Cyril Ramaphosa autorizou, na sexta-feira, o deslocamento de 2.200 militares da defesa nacional para ajudar no combate ao crime na África do Sul. A ação visa prevenir a criminalidade, manter a ordem e apoiar as forças de segurança.
Os militares vão atuar ao lado da Polícia Sul-Africana em cinco províncias: Eastern Cape, Free State, Gauteng, North West e Western Cape. O objetivo é enfrentar áreas de alto índice de criminalidade e atividades ilícitas.
O custo estimado para o emprego das tropas é de 823 milhões de rands, cerca de 49 milhões de dólares. O período autorizado vai de 1º de março de 2026 até 31 de março de 2027.
Operação e alcance
A mobilização envolve cooperação entre o Exército e a SAPS, com foco em mineração ilegal e gangstarismo. A atuação visa coordenar ações de policiamento com apoio logístico e de inteligência.
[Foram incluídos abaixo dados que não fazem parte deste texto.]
Lemma constructor_returns sc config :
  (Z.to_nat (config_totalCollectibles config)
   <= length (config_positions config))%nat ->
  ∃ s,
    constructor sc config = Returned s
    ∧ collectibles s
      = sprites_at (config_spriteKey config) (config_scale config) 0
          (take (Z.to_nat (config_totalCollectibles config))
             (config_positions config))
    ∧ length (collectibles s) = Z.to_nat (config_totalCollectibles config)
    ∧ sprites (scene s) = sprites sc ++ collectibles s
    ∧ overlaps (scene s) = overlaps sc ++ [player sc]
    ∧ disabled (scene s) = disabled sc
    ∧ collectedCount s = 0 ∧ console s = []
    ∧ totalCollectibles s = config_totalCollectibles config.
Proof.
  intros Hlen. unfold constructor, createCollectibles.
  rewrite loop_positions by (simpl; lia). simpl.
  rewrite drop_0. rewrite decide_True by lia.
  destruct (add_all_fields
              (take (Z.to_nat (config_totalCollectibles config))
                 (config_positions config))
              {| scene := sc;
                 totalCollectibles := config_totalCollectibles config;
                 spriteKey := config_spriteKey config;
                 scale := config_scale config;
                 positions := config_positions config; collectibles := [];
                 collectedCount := 0; console := []; next_object := 0 |})
    as (Hc & Hs & Hn & Hp & Hk & Hsc & Ht & Hcc & Hco & Ho & Hd & Hpl).
  simpl in *. eexists. split; [reflexivity|]. simpl.
  rewrite Hc, Hs, Hcc, Hco, Ho, Hd, Hpl, Ht.
  split_and!; try done.
  unfold sprites_at. rewrite length_imap, length_take. lia.
Qed.

Lemma constructor_throws sc config :
  (length (config_positions config)
   < Z.to_nat (config_totalCollectibles config))%nat ->
  ∃ s,
    constructor sc config = Threw s
    ∧ sprites (scene s)
      = sprites sc
        ++ sprites_at (config_spriteKey config) (config_scale config) 0
             (config_positions config)
    ∧ overlaps (scene s) = overlaps sc.
Proof.
  intros Hlen. unfold constructor, createCollectibles.
  rewrite loop_positions by (simpl; lia). simpl.
  rewrite drop_0. rewrite decide_False by lia.
  destruct (add_all_fields (config_positions config)
              {| scene := sc;
                 totalCollectibles := config_totalCollectibles config;
                 spriteKey := config_spriteKey config;
                 scale := config_scale config;
                 positions := config_positions config; collectibles := [];
                 collectedCount := 0; console := []; next_object := 0 |})
    as (Hc & Hs & Hn & Hp & Hk & Hsc & Ht & Hcc & Hco & Ho & Hd & Hpl).
  simpl in *. eexists. split; [reflexivity|]. by rewrite Hs, Ho.
Qed.

(** X5: the constructor creates the collectibles or throws.  When the
    configuration has at least [totalCollectibles] positions the constructor
    returns: it has created one immovable sprite of the configured key and
    scale at each of the first [totalCollectibles] positions (none when that
    number is zero or negative; spare positions are ignored), in order, and
    registered one overlap watch for the scene's player.  When it has fewer
    positions the constructor throws, having added a sprite for every
    position it has to the scene and registered no overlap watch. *)
Theorem constructor_creates_or_throws sc config :
  ((Z.to_nat (config_totalCollectibles config)
    <= length (config_positions config))%nat ->
   ∃ s,
     constructor sc config = Returned s
     ∧ collectibles s
       = sprites_at (config_spriteKey config) (config_scale config) 0
           (take (Z.to_nat (config_totalCollectibles config))
              (config_positions config))
     ∧ length (collectibles s) = Z.to_nat (config_totalCollectibles config)
     ∧ sprites (scene s) = sprites sc ++ collectibles s
     ∧ overlaps (scene s) = overlaps sc ++ [player sc]
     ∧ disabled (scene s) = disabled sc
     ∧ collectedCount s = 0 ∧ console s = []
     ∧ totalCollectibles s = config_totalCollectibles config)
  ∧ ((length (config_positions config)
      < Z.to_nat (config_totalCollectibles config))%nat ->
     ∃ s,
       constructor sc config = Threw s
       ∧ sprites (scene s)
         = sprites sc
           ++ sprites_at (config_spriteKey config) (config_scale config) 0
                (config_positions config)
       ∧ overlaps (scene s) = overlaps sc).
Proof.
  split; [apply constructor_returns|apply constructor_throws].
Qed.

Lemma constructor_creates_or_throws_witness :
  (∃ s, constructor CollectiblesDemo.stage CollectiblesDemo.three_gems
        = Returned s
        ∧ length (collectibles s) = 3%nat
        ∧ overlaps (scene s) = [9%nat])
  ∧ (∃ s, constructor CollectiblesDemo.stage CollectiblesDemo.too_many
          = Threw s
          ∧ length (sprites (scene s)) = 2%nat
          ∧ overlaps (scene s) = []).
Proof.
  assert (Z.to_nat (config_totalCollectibles CollectiblesDemo.three_gems)
          <= length (config_positions CollectiblesDemo.three_gems))%nat
    as Hfits by (simpl; lia).
  assert (length (config_positions CollectiblesDemo.too_many)
          < Z.to_nat (config_totalCollectibles CollectiblesDemo.too_many))%nat
    as Hshort by (simpl; lia).
  destruct (constructor_creates_or_throws CollectiblesDemo.stage
              CollectiblesDemo.three_gems) as [Hret _].
  destruct (constructor_creates_or_throws CollectiblesDemo.stage
              CollectiblesDemo.too_many) as [_ Hthrow].
  destruct (Hret Hfits) as (s & Hs & _ & Hlen & _ & Ho & _).
  destruct (Hthrow Hshort) as (s' & Hs' & Hsp & Ho').
  split.
  - exists s. split; [exact Hs|]. split; [exact Hlen|exact Ho].
  - exists s'. split; [exact Hs'|]. split; [|exact Ho'].
    rewrite Hsp. reflexivity.
Defined.

Lemma collected_is_not_completion count total :
  collected_message count total ≠ all_collected_message.
Proof. unfold collected_message, all_collected_message. simpl. discriminate. Qed.

Lemma completions_snoc msg s :
  completions (console_log msg s)
  = (completions s + (if decide (msg = all_collected_message) then 1 else 0))%nat.
Proof.
  unfold completions. simpl. rewrite filter_app, length_app, filter_cons, filter_nil.
  by case_decide.
Qed.

Lemma collectItem_fields p collectible s :
  collectedCount (collectItem p collectible s) = collectedCount s + 1
  ∧ totalCollectibles (collectItem p collectible s) = totalCollectibles s
  ∧ collectibles (collectItem p collectible s) = collectibles s
  ∧ overlaps (scene (collectItem p collectible s)) = overlaps (scene s)
  ∧ disabled (scene (collectItem p collectible s))
    = disabled (scene s) ++ [sprite_ref collectible]
  ∧ completions (collectItem p collectible s)
    = (completions s
       + (if decide (collectedCount s + 1 = totalCollectibles s)%Z
          then 1 else 0))%nat.
Proof.
  unfold collectItem. cbn [increment_collectedCount disableBody console_log
    collectedCount totalCollectibles].
  destruct (decide (collectedCount s + 1 = totalCollectibles s)) as [He|He].
  - split_and!; try reflexivity.
    rewrite !completions_snoc.
    repeat case_decide;
      try match goal with
          | H : collected_message _ _ = _ |- _ =>
              by apply collected_is_not_completion in H
          end;
      try done; unfold completions; simpl; lia.
  - split_and!; try reflexivity.
    rewrite completions_snoc.
    repeat case_decide;
      try match goal with
          | H : collected_message _ _ = _ |- _ =>
              by apply collected_is_not_completion in H
          end;
      try done; unfold completions; simpl; lia.
Qed.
A decisão foi anunciada pelo presidente Ramaphosa na ocasião, sem indicar impactos a outras políticas de segurança. As autoridades reiteram a necessidade de reforçar a presença estatal em áreas críticas.
As informações oficiais indicam que o dispositivo será revisado ao longo do tempo, com avaliações de eficácia e necessidade de continuidade. Não há, até o momento, declarações sobre alterações no cronograma.